WHAT IS EXPECTED: Please output exactly the run of lines that starts at the line with "eapply (kinv_remove Hk" and ends at the last line of the records below.

DATA FOR PROCESSING:
(** Dropping the last reference runs the close operation of the file. *)
Lemma close_last :
  ∃ s2, match f_ops x with Some ops => ops_close sc sr ops (unref x) s1 | None => Ret s1 end = Ret s2 ∧
    k_tabs s2 = k_tabs s ∧ kinv (bump f (-1) ex) tx (kfree_file f s2).
Proof using Hk Hf Hone Hex.
  pose proof (ki_files _ _ _ Hk f) as Hfi. unfold file_inv in Hfi. rewrite Hf in Hfi.
  destruct Hfi as (_ & _ & Hok). unfold file_ok in Hok.
  destruct (f_ops x) as [[]|] eqn:Eo.
  - destruct (private_data x) as [[p|t]|] eqn:Ed; try done. apply (close_pipe_end p); auto.
  - destruct (private_data x) as [[p|t]|] eqn:Ed; try done. apply (close_pipe_end p); auto.
  - destruct (private_data x) as [[p|t]|] eqn:Ed; try done. destruct Hok as [Hfl Ht].
    destruct (get_tty_Ret Hk t Ht) as [u Hu]. assert (get_tty s1 t = Ret u) as Hu1 by by destruct t.
    simpl. unfold tty_slave_file_close. cbn [unref private_data]. rewrite Ed, Hu1, bind_ret.
    set (v := if 0 <? slave_refs u then _ else u).
    destruct (ki_ttys _ _ _ Hk t u Hu) as (_ & Hsc & _).
    assert (0 < slave_refs u) as Hpos.
    { rewrite Hsc. apply cnt_self. rewrite on_flag by done. by apply bool_decide_eq_true. }
    rewrite (tty_release_Ret sc sr t v) by (rewrite get_put_tty by eauto; by rewrite decide_True).
    eexists. split_and!; [done| |].
    + rewrite !(proj1 (proj2 (proj2 (put_tty_rest _ _ _)))). done.
    + eapply (close_tty_final sc sr t u v); eauto; unfold v; destruct (Z.ltb_spec 0 (slave_refs u)); try lia; try done.
      simpl. rewrite Hfl. simpl. lia.
  - destruct (private_data x) as [[p|t]|] eqn:Ed; try done. destruct Hok as [Hfl Ht].
    destruct (get_tty_Ret Hk t Ht) as [u Hu]. assert (get_tty s1 t = Ret u) as Hu1 by by destruct t.
    simpl. unfold tty_master_file_close. cbn [unref private_data]. rewrite Ed, Hu1, bind_ret.
    set (v := set_refs _ _ _ _ u).
    rewrite (tty_release_Ret sc sr t v) by (rewrite get_put_tty by eauto; by rewrite decide_True).
    eexists. split_and!; [done| |].
    + rewrite !(proj1 (proj2 (proj2 (put_tty_rest _ _ _)))). done.
    + eapply (close_tty_final sc sr t u v); eauto; try done. simpl. rewrite Hfl. simpl. lia.
  - destruct (private_data x) as [[p|t]|] eqn:Ed; try done.
    exists s1. split_and!; [done|done|].
    assert (k_files (kfree_file f s1) = delete f (k_files s)) as Efin by by apply files_after.
    eapply (kinv_remove Hk f x Hf Hone Hex); [exact Efin|done|apply Hk|apply Hk| |].
    + intros p. eapply (remove_pipe_other Hk f x); [done|done|done|by rewrite Ed].
    + intros t u Hu. eapply (remove_tty_other Hk f x); [done|done|by rewrite Ed|by destruct t].
Qed.
End closing.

PROBLEM SOLUTION:
    eapply (kinv_remove Hk f x Hf Hone Hex); [exact Efin|done|apply Hk|apply Hk| |].
    + intros p. eapply (remove_pipe_other Hk f x); [done|done|done|by rewrite Ed].
    + intros t u Hu. eapply (remove_tty_other Hk f x); [done|done|by rewrite Ed|by destruct t].
Qed.
End closing.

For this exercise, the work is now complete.